(** ** Purchases *)

(** C3.  After a successful purchase of an item by a principal, and whatever
    happens in between, another [purchaseImage] of the same item by the same
    principal reverts with "Already purchased" and leaves the whole world,
    the allow-list and the purchase flags included, as it was. *)
Theorem second_purchase_rejected (w w1 : World) (env1 env2 : Env)
    (imageId : uint256) (txs : list (Env * Call)) :
  reachable w →
  transact env1 (PurchaseImage imageId) w = (Ok None, w1) →
  msg_sender env2 = msg_sender env1 →
  msg_value env2 ≤ balance (run txs w1) (msg_sender env2) →
  transact env2 (PurchaseImage imageId) (run txs w1)
    = (Err (Revert "Already purchased"), run txs w1)
  ∧ acl (exec (env2, PurchaseImage imageId) (run txs w1)) = acl (run txs w1)
  ∧ _hasPurchased (exec (env2, PurchaseImage imageId) (run txs w1))
      = _hasPurchased (run txs w1).
Proof.
  intros Hr Hbuy Hsame Hfunds.
  destruct (reachable_Inv w Hr) as (Hb & _).
  pose proof (transact_step_kind _ _ _ _ _ Hbuy) as Hstep.
  destruct (step_kind_monotone _ _ _ _ _ Hb Hstep) as (Hb1 & Himg1 & _).
  inversion Hstep as [| | i Hf Hc Hne Hp Hval Hacc Hcover |]; subst.
  destruct (run_monotone txs _ Hb1) as (_ & Himg & Hpur & _).
  assert (Hc1 : creator (images_at (purchase_post env1 imageId (pay_in env1 w)) imageId) ≠ 0)
    by (rewrite Himg1; done).
  assert (Hflag : purchased_at (purchase_post env1 imageId (pay_in env1 w)) imageId
                    (msg_sender env1) = true).
  { rewrite purchased_at_purchase_post. by rewrite decide_True. }
  assert (Hgoal : transact env2 (PurchaseImage imageId)
                    (run txs (purchase_post env1 imageId (pay_in env1 w)))
                  = (Err (Revert "Already purchased"),
                     run txs (purchase_post env1 imageId (pay_in env1 w)))).
  { rewrite transact_purchase. cbv zeta.
    rewrite bool_decide_false by lia.
    rewrite (Himg _ Hc1), (Himg1 _ Hc).
    rewrite bool_decide_false by done.
    rewrite bool_decide_false by congruence.
    rewrite Hsame. by rewrite (Hpur _ _ Hflag). }
  split; [exact Hgoal |]. unfold exec; simpl. by rewrite Hgoal.
Qed.

Lemma second_purchase_rejected_witness :
  transact (chain_env 2 ACCESS_PRICE) (PurchaseImage 1) (run [tx_grant1] world2)
    = (Err (Revert "Already purchased"), run [tx_grant1] world2).
Proof.
  refine (proj1 (second_purchase_rejected world1 world2
            (chain_env 2 ACCESS_PRICE) (chain_env 2 ACCESS_PRICE) 1 [tx_grant1]
            reachable_world1 _ _ _)).
  - by vm_compute.
  - reflexivity.
  - by vm_compute.
Defined.

(** C7, as stated, fails.  Item 1 exists, account 2 is not its creator, and
    account 2 offers one wei less (and one wei more) than [ACCESS_PRICE]:
    having already purchased the item, it is turned away with
    "Already purchased", not "Incorrect price". *)
Lemma price_mismatch_not_for_every_principal :
  getImage world2 1 = Ok (1, "ipfs://sample-hash", ACCESS_PRICE, 1700000000, 77)
  ∧ (transact (chain_env 2 (ACCESS_PRICE - 1)) (PurchaseImage 1) world2).1
      = Err (Revert "Already purchased")
  ∧ (transact (chain_env 2 (ACCESS_PRICE + 1)) (PurchaseImage 1) world2).1
      = Err (Revert "Already purchased").
Proof. by vm_compute. Qed.

(** C7, amended.  For an existing item and a caller who is not its creator
    and holds no purchase flag for it, any payment other than [ACCESS_PRICE]
    (one wei less and one wei more included) reverts with "Incorrect price"
    and changes nothing; a caller who already holds the flag is rejected
    with "Already purchased" whatever the payment. *)
Theorem wrong_price_rejected (w : World) (env : Env) (imageId : uint256) :
  creator (images_at w imageId) ≠ 0 →
  msg_sender env ≠ creator (images_at w imageId) →
  msg_value env ≤ balance w (msg_sender env) →
  (purchased_at w imageId (msg_sender env) = false →
   msg_value env ≠ ACCESS_PRICE →
   transact env (PurchaseImage imageId) w = (Err (Revert "Incorrect price"), w))
  ∧ (purchased_at w imageId (msg_sender env) = true →
     transact env (PurchaseImage imageId) w = (Err (Revert "Already purchased"), w)).
Proof.
  intros Hc Hne Hfunds. split; intros Hp; [intros Hv |];
    rewrite transact_purchase; cbv zeta;
    rewrite bool_decide_false by lia;
    rewrite bool_decide_false by done;
    rewrite bool_decide_false by done;
    rewrite Hp; [| done].
  by rewrite bool_decide_true.
Qed.

Lemma wrong_price_rejected_witness :
  transact (chain_env 2 (ACCESS_PRICE - 1)) (PurchaseImage 1) world1
    = (Err (Revert "Incorrect price"), world1)
  ∧ transact (chain_env 2 (ACCESS_PRICE + 1)) (PurchaseImage 1) world1
    = (Err (Revert "Incorrect price"), world1).
Proof.
  split.
  - refine (proj1 (wrong_price_rejected world1 (chain_env 2 (ACCESS_PRICE - 1)) 1 _ _ _) _ _);
      by vm_compute.
  - refine (proj1 (wrong_price_rejected world1 (chain_env 2 (ACCESS_PRICE + 1)) 1 _ _ _) _ _);
      by vm_compute.
Defined.

(** ** Grants *)

(** C1, as stated, fails.  The creator (account 1) grants account 3 access to
    item 1; the call succeeds and puts account 3 in the allow-list of the
    item's key, yet [hasPurchased 1 3] still answers false. *)
Lemma grant_does_not_set_hasPurchased :
  getImage world1 1 = Ok (1, "ipfs://sample-hash", ACCESS_PRICE, 1700000000, 77)
  ∧ transact (chain_env 1 0) (GrantAccess 1 3) world1 = (Ok None, exec tx_grant1 world1)
  ∧ allowed (exec tx_grant1 world1) 77 3 = true
  ∧ hasPurchased (exec tx_grant1 world1) 1 3 = Ok false.
Proof. by vm_compute. Qed.

(** C1, amended.  After a successful [grantAccess imageId account] the
    account is in the FHE allow-list of the item's sealed key; the item and
    the purchase flags are untouched, so [hasPurchased imageId account]
    answers what it answered before: true exactly when the account is the
    creator or holds a purchase flag for the item. *)
Theorem grant_adds_to_allow_list (w w' : World) (env : Env)
    (imageId : uint256) (account : address) (r : option uint256) :
  transact env (GrantAccess imageId account) w = (Ok r, w') →
  allowed w' (encryptedKey (images_at w imageId)) account = true
  ∧ images_at w' imageId = images_at w imageId
  ∧ hasPurchased w' imageId account = hasPurchased w imageId account
  ∧ hasPurchased w' imageId account
      = Ok (bool_decide (account = msg_sender env) || purchased_at w imageId account).
Proof.
  rewrite transact_grant. cbv zeta.
  case_bool_decide as Hf; [intros [=] |].
  case_bool_decide as Hv; [| intros [=]].
  case_bool_decide as Ha; [intros [=] |].
  case_bool_decide as Hc; [intros [=] |].
  case_bool_decide as Hs; [intros [=] |].
  intros [= <- <-].
  assert (Hcre : creator (images_at w imageId) = msg_sender env).
  { destruct (decide (creator (images_at w imageId) = msg_sender env)); tauto. }
  split_and!.
  - unfold allowed, grant_post; simpl. apply bool_decide_eq_true.
    change (images_at (pay_in env w) imageId) with (images_at w imageId).
    clear. set_solver.
  - reflexivity.
  - reflexivity.
  - unfold hasPurchased. cbv zeta.
    change (images_at (grant_post imageId account (pay_in env w)) imageId)
      with (images_at w imageId).
    change (purchased_at (grant_post imageId account (pay_in env w)))
      with (purchased_at w).
    rewrite bool_decide_true by done. by rewrite Hcre.
Qed.

Lemma grant_adds_to_allow_list_witness :
  allowed (exec tx_grant1 world1) 77 3 = true
  ∧ hasPurchased (exec tx_grant1 world1) 1 3 = hasPurchased world1 1 3.
Proof.
  assert (Hrun : transact (chain_env 1 0) (GrantAccess 1 3) world1
                 = (Ok None, exec tx_grant1 world1)) by (by vm_compute).
  pose proof (grant_adds_to_allow_list _ _ _ _ _ _ Hrun) as (H1 & _ & H3 & _).
  split; [exact H1 | exact H3].
Defined.

(** ** Payment *)

Lemma genesis_flags_paid w : genesis w → flags_paid w.
Proof.
  intros (_ & _ & Hp & _) imageId buyer. unfold purchased_at.
  by rewrite Hp, lookup_empty.
Qed.

Lemma step_kind_flags_paid env w c r w' :
  ids_bounded w → flags_paid w → step_kind env w c r w' → flags_paid w'.
Proof.
  intros Hb Hpaid Hstep.
  destruct (step_kind_monotone _ _ _ _ _ Hb Hstep) as (_ & Himg & _ & Hacl & _).
  assert (Hold : ∀ imageId buyer, purchased_at w imageId buyer = true →
                 events w ⊆ events w' →
                 creator (images_at w' imageId) ≠ 0
                 ∧ allowed w' (encryptedKey (images_at w' imageId)) buyer = true
                 ∧ ImagePurchased imageId buyer ACCESS_PRICE ∈ events w').
  { intros imageId buyer Hflag Hev.
    destruct (Hpaid _ _ Hflag) as (Hc & Hal & Hlog).
    rewrite (Himg _ Hc). split_and!; [done | | by apply Hev].
    unfold allowed in *. apply bool_decide_eq_true. apply Hacl.
    by apply bool_decide_eq_true in Hal. }
  destruct Hstep as [c f | h k p sk Hv Hh Hsk Hlt
                    | i Hfunds Hc Hne Hp Hval Hacc Hcover | i account Hv0].
  - done.
  - intros imageId buyer Hflag. apply Hold; [exact Hflag |].
    simpl. apply list_subseteq_app_l. done.
  - intros imageId buyer. rewrite purchased_at_purchase_post.
    case_decide as Hnew.
    + intros _. destruct Hnew as [-> ->].
      change (images_at (purchase_post env i (pay_in env w)) i) with (images_at w i).
      split_and!; [done | |].
      * unfold allowed, purchase_post; simpl. apply bool_decide_eq_true.
        change (images_at (pay_in env w) i) with (images_at w i). clear. set_solver.
      * unfold purchase_post; simpl. rewrite Hval.
        rewrite !elem_of_app. left. right. constructor.
    + intros Hflag. apply Hold; [exact Hflag |].
      simpl. rewrite <- app_assoc. apply list_subseteq_app_l. done.
  - intros imageId buyer Hflag. apply Hold; [exact Hflag |].
    simpl. apply list_subseteq_app_l. done.
Qed.

Lemma reachable_flags_paid w : reachable w → flags_paid w.
Proof.
  induction 1 as [w Hg | w tx Hr IH Hwf].
  - by apply genesis_flags_paid.
  - eapply step_kind_flags_paid; [| exact IH | apply exec_step_kind].
    by destruct (reachable_Inv w Hr).
Qed.



Example payout_refused_rolls_back :
  transact (refusing_env 2 ACCESS_PRICE) (PurchaseImage 1) world1
    = (Err (Revert "Payout failed"), world1).
Proof. by vm_compute. Qed.

(** ** Listing *)

Lemma run_reachable txs w :
  reachable w → Forall (λ tx, wf_env w tx.1) txs → reachable (run txs w).
Proof.
  revert w. induction txs as [| tx txs IH]; intros w Hr Hwf; simpl; [done |].
  inversion Hwf as [| ? ? Htx Hrest]; subst.
  apply IH; [by apply reach_step |].
  destruct (reachable_Inv w Hr) as (Hb & _).
  destruct (exec_monotone tx w Hb) as (_ & _ & _ & _ & _ & Hself).
  eapply Forall_impl; [exact Hrest |].
  intros tx' (? & ? & ?). unfold wf_env. rewrite Hself. auto.
Qed.

(** The counter moves by one per successful listing and by nothing else; the
    ids handed out lie between its old and new values. *)
Lemma listings_counter txs w :
  _nextImageId (run txs w) = _nextImageId w + Z.of_nat (length (listings txs w))
  ∧ Forall (λ imageId, _nextImageId w < imageId ≤ _nextImageId (run txs w)) (listings txs w).
Proof.
  revert w. induction txs as [| [env c] txs IH]; intros w; simpl.
  - split; [lia | constructor].
  - destruct (IH (exec (env, c) w)) as [IHn IHf].
    unfold exec in *; simpl in *.
    destruct (transact env c w) as [r w'] eqn:Ht. simpl in *.
    apply transact_step_kind in Ht.
    destruct Ht as [c f | h k p sk Hv Hh Hsk Hlt | i | i account].
    + destruct c; (split; [exact IHn | exact IHf]).
    + change (_nextImageId (list_post env h sk (pay_in env w)))
        with (_nextImageId w + 1) in *.
      split; [simpl; lia |]. constructor; [lia |].
      eapply Forall_impl; [exact IHf |]. simpl. intros; lia.
    + split; [exact IHn | exact IHf].
    + split; [exact IHn | exact IHf].
Qed.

_WHAT YOU HAVE TO DO_. What you give back should be exactly the lines of the data above from the line with "acl (run txs w1)" through the line with "destruct (step_kind_monotone _ _ _ _ _ Hb Hstep) as (Hb1", both of those included, and nothing more.

_ANSWER BOX_.
  ∧ acl (exec (env2, PurchaseImage imageId) (run txs w1)) = acl (run txs w1)
  ∧ _hasPurchased (exec (env2, PurchaseImage imageId) (run txs w1))
      = _hasPurchased (run txs w1).
Proof.
  intros Hr Hbuy Hsame Hfunds.
  destruct (reachable_Inv w Hr) as (Hb & _).
  pose proof (transact_step_kind _ _ _ _ _ Hbuy) as Hstep.
  destruct (step_kind_monotone _ _ _ _ _ Hb Hstep) as (Hb1 & Himg1 & _).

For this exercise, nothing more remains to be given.